Records excerpted from a collection -

BEGIN

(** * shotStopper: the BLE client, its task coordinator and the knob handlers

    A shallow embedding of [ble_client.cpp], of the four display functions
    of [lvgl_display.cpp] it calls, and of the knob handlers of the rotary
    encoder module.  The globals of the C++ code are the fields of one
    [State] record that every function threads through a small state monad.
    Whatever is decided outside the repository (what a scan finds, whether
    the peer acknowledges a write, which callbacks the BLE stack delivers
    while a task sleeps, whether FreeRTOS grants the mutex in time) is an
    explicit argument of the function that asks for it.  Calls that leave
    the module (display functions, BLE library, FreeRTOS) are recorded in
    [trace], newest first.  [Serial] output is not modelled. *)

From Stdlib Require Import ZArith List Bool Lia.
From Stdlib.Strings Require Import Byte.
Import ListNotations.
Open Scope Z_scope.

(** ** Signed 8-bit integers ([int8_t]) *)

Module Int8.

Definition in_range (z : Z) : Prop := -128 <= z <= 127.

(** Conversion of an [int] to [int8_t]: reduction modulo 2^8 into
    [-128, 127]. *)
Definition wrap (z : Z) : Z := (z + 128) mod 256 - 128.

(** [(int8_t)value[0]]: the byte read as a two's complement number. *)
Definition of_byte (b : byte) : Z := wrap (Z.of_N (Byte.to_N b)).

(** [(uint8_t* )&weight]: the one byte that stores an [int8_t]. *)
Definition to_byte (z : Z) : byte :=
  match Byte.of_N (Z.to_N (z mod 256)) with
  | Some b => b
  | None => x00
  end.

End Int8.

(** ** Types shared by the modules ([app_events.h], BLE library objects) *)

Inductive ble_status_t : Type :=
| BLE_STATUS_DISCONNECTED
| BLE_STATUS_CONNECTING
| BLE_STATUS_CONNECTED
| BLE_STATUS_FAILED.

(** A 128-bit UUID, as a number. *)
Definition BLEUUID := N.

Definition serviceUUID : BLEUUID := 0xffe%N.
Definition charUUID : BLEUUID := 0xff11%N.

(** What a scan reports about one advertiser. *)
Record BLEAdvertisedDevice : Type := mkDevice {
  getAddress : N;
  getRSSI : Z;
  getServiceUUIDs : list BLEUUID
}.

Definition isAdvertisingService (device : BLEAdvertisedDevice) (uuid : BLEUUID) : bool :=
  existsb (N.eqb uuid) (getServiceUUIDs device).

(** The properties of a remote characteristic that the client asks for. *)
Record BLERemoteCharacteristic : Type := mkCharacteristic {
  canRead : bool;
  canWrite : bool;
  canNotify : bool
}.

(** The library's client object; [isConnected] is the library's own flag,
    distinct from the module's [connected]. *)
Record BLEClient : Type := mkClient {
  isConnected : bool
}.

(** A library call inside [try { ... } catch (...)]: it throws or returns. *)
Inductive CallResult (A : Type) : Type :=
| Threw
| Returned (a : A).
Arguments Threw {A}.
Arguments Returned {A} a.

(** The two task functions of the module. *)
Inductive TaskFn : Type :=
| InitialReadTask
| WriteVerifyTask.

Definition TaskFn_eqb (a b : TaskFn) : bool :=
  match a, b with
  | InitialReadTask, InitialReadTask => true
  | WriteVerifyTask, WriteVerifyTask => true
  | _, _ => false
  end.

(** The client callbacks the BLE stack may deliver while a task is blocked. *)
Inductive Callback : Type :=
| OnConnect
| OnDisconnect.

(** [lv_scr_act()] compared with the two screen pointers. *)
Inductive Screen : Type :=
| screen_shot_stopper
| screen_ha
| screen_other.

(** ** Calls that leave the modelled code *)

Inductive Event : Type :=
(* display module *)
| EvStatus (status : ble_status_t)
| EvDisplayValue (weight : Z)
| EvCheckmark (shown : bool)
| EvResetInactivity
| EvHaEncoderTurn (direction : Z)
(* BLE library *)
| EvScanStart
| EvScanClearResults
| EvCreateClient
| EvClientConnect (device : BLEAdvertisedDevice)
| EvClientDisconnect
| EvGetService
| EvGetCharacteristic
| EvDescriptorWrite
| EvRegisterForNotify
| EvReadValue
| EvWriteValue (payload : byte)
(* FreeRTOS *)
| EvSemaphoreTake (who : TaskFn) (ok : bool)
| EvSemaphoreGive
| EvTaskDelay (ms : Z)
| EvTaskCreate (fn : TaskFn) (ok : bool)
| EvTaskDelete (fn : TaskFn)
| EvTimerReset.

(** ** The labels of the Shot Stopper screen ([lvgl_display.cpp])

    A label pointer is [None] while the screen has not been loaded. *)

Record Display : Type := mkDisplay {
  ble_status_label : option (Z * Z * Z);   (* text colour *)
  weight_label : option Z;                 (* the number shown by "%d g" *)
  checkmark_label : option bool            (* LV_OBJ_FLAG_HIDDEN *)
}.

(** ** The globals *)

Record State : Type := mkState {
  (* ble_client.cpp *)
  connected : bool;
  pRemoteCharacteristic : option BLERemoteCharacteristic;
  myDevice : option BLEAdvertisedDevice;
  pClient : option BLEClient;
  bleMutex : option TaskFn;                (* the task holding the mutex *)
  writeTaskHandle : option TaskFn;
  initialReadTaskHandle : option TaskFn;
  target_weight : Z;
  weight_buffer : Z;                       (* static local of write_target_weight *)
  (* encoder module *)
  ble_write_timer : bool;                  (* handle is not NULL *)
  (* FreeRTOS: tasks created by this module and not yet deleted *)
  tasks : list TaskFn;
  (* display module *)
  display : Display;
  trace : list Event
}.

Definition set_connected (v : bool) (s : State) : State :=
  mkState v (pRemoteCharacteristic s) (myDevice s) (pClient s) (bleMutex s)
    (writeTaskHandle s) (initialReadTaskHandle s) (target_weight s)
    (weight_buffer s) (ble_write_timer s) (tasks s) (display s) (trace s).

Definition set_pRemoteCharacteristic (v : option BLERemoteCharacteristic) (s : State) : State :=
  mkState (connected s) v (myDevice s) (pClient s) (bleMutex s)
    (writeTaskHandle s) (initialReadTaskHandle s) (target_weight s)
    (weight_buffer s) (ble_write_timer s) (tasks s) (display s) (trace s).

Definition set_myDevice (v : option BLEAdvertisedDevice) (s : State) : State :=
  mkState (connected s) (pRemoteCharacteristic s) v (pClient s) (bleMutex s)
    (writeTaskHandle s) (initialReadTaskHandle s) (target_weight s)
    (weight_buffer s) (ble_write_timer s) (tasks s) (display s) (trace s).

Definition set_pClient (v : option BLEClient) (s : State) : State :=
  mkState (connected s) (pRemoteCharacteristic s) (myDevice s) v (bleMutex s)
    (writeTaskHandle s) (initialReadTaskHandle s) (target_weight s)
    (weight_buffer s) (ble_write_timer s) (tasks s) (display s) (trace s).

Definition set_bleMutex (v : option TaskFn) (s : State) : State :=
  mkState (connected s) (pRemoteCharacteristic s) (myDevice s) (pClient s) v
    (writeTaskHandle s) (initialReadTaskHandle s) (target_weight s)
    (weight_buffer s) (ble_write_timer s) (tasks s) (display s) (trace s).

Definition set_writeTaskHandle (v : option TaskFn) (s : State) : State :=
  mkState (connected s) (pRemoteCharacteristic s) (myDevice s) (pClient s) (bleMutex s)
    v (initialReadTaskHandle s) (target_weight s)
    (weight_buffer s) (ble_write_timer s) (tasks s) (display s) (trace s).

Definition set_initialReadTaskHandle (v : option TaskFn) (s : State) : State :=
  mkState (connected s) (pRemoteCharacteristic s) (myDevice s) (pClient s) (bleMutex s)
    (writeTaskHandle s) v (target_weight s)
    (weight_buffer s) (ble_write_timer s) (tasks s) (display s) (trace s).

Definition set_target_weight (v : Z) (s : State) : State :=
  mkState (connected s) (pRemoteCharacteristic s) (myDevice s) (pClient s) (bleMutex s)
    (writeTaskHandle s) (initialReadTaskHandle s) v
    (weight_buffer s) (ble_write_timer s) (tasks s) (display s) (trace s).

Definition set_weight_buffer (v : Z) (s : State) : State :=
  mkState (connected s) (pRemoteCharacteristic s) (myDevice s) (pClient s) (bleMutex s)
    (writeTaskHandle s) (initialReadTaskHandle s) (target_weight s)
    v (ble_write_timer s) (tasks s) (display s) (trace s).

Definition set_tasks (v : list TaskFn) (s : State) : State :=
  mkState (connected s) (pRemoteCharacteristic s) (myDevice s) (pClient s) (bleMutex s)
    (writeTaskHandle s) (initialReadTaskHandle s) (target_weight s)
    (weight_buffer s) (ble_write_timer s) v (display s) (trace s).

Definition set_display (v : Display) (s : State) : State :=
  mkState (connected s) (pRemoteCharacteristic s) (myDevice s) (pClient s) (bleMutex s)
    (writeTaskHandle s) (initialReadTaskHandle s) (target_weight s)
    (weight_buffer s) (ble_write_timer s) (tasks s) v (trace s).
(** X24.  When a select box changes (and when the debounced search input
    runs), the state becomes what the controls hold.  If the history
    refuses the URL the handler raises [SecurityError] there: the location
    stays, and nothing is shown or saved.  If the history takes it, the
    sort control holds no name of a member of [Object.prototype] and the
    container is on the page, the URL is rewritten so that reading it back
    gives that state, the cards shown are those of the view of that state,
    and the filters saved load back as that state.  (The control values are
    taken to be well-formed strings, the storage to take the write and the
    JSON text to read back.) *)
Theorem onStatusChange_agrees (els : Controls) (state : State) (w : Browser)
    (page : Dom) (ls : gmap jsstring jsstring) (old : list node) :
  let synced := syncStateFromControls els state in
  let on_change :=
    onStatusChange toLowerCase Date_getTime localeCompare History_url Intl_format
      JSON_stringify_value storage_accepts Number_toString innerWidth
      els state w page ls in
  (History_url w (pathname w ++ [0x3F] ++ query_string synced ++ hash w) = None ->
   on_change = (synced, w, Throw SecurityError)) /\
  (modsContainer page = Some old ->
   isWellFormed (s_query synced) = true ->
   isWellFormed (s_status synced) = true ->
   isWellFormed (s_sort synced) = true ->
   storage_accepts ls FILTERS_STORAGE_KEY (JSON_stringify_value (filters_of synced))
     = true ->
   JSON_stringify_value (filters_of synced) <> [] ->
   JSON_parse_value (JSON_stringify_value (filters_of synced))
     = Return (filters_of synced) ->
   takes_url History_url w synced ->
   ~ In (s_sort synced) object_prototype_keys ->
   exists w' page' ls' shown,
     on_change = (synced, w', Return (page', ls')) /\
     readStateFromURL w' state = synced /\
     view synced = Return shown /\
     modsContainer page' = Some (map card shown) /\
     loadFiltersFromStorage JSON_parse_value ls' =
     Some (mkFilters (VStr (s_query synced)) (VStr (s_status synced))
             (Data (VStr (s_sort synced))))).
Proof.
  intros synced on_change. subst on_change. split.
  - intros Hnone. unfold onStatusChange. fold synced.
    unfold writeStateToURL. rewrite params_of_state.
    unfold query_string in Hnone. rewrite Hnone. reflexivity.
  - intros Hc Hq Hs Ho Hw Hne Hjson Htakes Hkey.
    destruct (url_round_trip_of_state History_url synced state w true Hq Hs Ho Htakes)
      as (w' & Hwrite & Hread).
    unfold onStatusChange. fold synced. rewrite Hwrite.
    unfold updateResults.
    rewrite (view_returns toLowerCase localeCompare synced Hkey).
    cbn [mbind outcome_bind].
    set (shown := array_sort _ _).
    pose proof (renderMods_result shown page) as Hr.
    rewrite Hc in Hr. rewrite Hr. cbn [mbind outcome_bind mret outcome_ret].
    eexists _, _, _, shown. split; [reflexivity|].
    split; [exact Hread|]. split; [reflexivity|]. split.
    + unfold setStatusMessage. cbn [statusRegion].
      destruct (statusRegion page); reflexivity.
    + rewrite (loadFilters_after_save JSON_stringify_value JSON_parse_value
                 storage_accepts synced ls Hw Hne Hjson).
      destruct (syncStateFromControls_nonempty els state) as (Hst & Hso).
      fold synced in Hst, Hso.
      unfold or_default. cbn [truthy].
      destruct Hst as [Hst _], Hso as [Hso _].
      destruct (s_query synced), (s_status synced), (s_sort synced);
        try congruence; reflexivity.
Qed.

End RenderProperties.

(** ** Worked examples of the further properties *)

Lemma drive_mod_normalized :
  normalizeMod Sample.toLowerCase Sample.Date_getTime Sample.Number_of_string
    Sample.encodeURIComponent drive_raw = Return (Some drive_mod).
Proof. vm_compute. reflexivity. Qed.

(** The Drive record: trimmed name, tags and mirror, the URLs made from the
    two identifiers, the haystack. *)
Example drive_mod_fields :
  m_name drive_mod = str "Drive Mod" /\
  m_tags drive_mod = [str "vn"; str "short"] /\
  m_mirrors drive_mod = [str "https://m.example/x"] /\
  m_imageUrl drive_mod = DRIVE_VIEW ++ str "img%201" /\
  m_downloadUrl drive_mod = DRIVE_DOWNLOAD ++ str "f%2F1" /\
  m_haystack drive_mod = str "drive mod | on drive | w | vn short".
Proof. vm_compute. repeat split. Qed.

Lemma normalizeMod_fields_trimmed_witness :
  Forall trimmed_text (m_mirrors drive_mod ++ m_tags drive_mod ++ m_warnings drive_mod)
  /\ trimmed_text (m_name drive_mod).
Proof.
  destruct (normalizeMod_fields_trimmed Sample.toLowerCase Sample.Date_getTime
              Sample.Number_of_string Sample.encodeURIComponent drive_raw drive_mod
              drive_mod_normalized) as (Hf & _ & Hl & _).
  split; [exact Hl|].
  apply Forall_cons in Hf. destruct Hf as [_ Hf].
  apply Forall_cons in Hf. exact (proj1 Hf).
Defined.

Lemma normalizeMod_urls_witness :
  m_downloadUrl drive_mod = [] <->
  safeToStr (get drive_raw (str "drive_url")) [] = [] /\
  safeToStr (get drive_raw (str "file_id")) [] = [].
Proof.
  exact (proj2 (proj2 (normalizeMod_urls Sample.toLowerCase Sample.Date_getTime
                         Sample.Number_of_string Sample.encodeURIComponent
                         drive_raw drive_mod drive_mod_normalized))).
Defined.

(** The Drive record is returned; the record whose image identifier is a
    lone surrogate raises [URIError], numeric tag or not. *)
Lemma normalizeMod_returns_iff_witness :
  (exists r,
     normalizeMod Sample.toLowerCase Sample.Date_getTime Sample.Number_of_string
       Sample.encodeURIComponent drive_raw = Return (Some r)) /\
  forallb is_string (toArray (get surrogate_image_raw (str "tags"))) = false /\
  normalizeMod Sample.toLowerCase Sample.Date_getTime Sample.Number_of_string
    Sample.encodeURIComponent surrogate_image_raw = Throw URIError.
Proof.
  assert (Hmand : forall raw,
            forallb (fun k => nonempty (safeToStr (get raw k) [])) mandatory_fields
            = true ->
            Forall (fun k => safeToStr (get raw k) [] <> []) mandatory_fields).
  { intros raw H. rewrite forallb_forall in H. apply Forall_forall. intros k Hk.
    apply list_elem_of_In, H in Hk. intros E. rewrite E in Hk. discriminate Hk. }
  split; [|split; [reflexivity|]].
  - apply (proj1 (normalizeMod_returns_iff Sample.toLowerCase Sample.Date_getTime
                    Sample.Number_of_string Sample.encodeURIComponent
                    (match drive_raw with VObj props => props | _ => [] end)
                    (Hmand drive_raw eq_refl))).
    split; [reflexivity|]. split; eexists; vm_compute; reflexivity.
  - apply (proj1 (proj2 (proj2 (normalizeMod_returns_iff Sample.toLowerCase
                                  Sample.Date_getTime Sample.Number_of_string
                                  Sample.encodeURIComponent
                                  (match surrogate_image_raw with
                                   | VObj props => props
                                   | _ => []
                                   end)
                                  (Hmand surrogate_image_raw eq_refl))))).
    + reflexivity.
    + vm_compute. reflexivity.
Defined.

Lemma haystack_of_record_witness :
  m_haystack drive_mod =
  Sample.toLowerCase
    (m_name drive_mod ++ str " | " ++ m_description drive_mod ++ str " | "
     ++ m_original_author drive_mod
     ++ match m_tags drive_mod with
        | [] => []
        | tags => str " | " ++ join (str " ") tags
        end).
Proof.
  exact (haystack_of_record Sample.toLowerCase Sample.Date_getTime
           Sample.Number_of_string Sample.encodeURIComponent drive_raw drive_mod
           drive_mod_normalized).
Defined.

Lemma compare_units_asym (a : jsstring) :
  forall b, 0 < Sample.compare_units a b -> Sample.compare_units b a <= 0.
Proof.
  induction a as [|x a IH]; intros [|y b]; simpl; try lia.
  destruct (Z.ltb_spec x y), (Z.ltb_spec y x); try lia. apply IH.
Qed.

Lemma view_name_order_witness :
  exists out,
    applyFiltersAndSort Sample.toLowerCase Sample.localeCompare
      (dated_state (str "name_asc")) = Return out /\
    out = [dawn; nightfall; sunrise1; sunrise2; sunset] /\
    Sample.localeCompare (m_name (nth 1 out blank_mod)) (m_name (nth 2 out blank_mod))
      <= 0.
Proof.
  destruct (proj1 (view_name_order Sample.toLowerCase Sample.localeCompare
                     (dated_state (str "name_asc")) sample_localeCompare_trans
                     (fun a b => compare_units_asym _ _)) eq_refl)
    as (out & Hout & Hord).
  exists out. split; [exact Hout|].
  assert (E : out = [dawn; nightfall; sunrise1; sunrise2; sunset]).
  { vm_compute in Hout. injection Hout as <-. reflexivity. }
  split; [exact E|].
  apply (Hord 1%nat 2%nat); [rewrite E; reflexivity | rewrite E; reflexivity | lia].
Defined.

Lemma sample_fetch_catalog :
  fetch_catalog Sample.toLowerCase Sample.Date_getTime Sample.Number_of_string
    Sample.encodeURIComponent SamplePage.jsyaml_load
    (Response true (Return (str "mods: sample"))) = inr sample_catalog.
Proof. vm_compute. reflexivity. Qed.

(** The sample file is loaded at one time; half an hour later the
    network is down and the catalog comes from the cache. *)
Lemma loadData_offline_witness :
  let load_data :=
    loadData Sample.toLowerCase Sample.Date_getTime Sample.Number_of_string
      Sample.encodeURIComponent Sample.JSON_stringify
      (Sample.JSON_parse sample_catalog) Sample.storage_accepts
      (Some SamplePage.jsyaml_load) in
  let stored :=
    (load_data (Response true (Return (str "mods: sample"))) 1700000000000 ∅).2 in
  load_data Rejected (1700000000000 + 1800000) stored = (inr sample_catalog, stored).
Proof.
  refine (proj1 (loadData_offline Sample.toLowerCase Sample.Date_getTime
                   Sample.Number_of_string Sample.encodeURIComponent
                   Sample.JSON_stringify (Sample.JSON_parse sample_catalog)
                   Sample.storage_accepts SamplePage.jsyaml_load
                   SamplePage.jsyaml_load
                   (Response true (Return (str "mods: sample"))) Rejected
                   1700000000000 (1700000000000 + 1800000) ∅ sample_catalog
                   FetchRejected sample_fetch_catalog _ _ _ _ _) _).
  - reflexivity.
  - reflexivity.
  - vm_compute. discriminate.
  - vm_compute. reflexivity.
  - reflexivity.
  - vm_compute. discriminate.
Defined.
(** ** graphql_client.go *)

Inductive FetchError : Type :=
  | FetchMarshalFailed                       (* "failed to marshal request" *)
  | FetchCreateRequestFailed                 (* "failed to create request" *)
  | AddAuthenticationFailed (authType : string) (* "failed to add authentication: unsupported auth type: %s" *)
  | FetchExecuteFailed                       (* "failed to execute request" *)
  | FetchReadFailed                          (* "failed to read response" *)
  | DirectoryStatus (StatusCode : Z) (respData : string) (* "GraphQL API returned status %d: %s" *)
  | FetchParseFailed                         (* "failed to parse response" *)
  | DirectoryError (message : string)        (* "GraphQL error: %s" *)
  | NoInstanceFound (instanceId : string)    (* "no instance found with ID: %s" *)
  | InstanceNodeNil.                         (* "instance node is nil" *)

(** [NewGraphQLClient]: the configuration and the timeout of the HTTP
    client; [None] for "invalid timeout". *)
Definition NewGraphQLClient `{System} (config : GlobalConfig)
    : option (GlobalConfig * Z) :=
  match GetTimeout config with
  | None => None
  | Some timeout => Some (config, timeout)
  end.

END

Directions -
Above are the entries. Output exactly the lines beginning with the line that has "(** [lv_scr_act()] compared" and ending with the line that has "myDevice : option BLEAdvertisedDevice;".

Response to this task -
(** [lv_scr_act()] compared with the two screen pointers. *)
Inductive Screen : Type :=
| screen_shot_stopper
| screen_ha
| screen_other.

(** ** Calls that leave the modelled code *)

Inductive Event : Type :=
(* display module *)
| EvStatus (status : ble_status_t)
| EvDisplayValue (weight : Z)
| EvCheckmark (shown : bool)
| EvResetInactivity
| EvHaEncoderTurn (direction : Z)
(* BLE library *)
| EvScanStart
| EvScanClearResults
| EvCreateClient
| EvClientConnect (device : BLEAdvertisedDevice)
| EvClientDisconnect
| EvGetService
| EvGetCharacteristic
| EvDescriptorWrite
| EvRegisterForNotify
| EvReadValue
| EvWriteValue (payload : byte)
(* FreeRTOS *)
| EvSemaphoreTake (who : TaskFn) (ok : bool)
| EvSemaphoreGive
| EvTaskDelay (ms : Z)
| EvTaskCreate (fn : TaskFn) (ok : bool)
| EvTaskDelete (fn : TaskFn)
| EvTimerReset.

(** ** The labels of the Shot Stopper screen ([lvgl_display.cpp])

    A label pointer is [None] while the screen has not been loaded. *)

Record Display : Type := mkDisplay {
  ble_status_label : option (Z * Z * Z);   (* text colour *)
  weight_label : option Z;                 (* the number shown by "%d g" *)
  checkmark_label : option bool            (* LV_OBJ_FLAG_HIDDEN *)
}.

(** ** The globals *)

Record State : Type := mkState {
  (* ble_client.cpp *)
  connected : bool;
  pRemoteCharacteristic : option BLERemoteCharacteristic;
  myDevice : option BLEAdvertisedDevice;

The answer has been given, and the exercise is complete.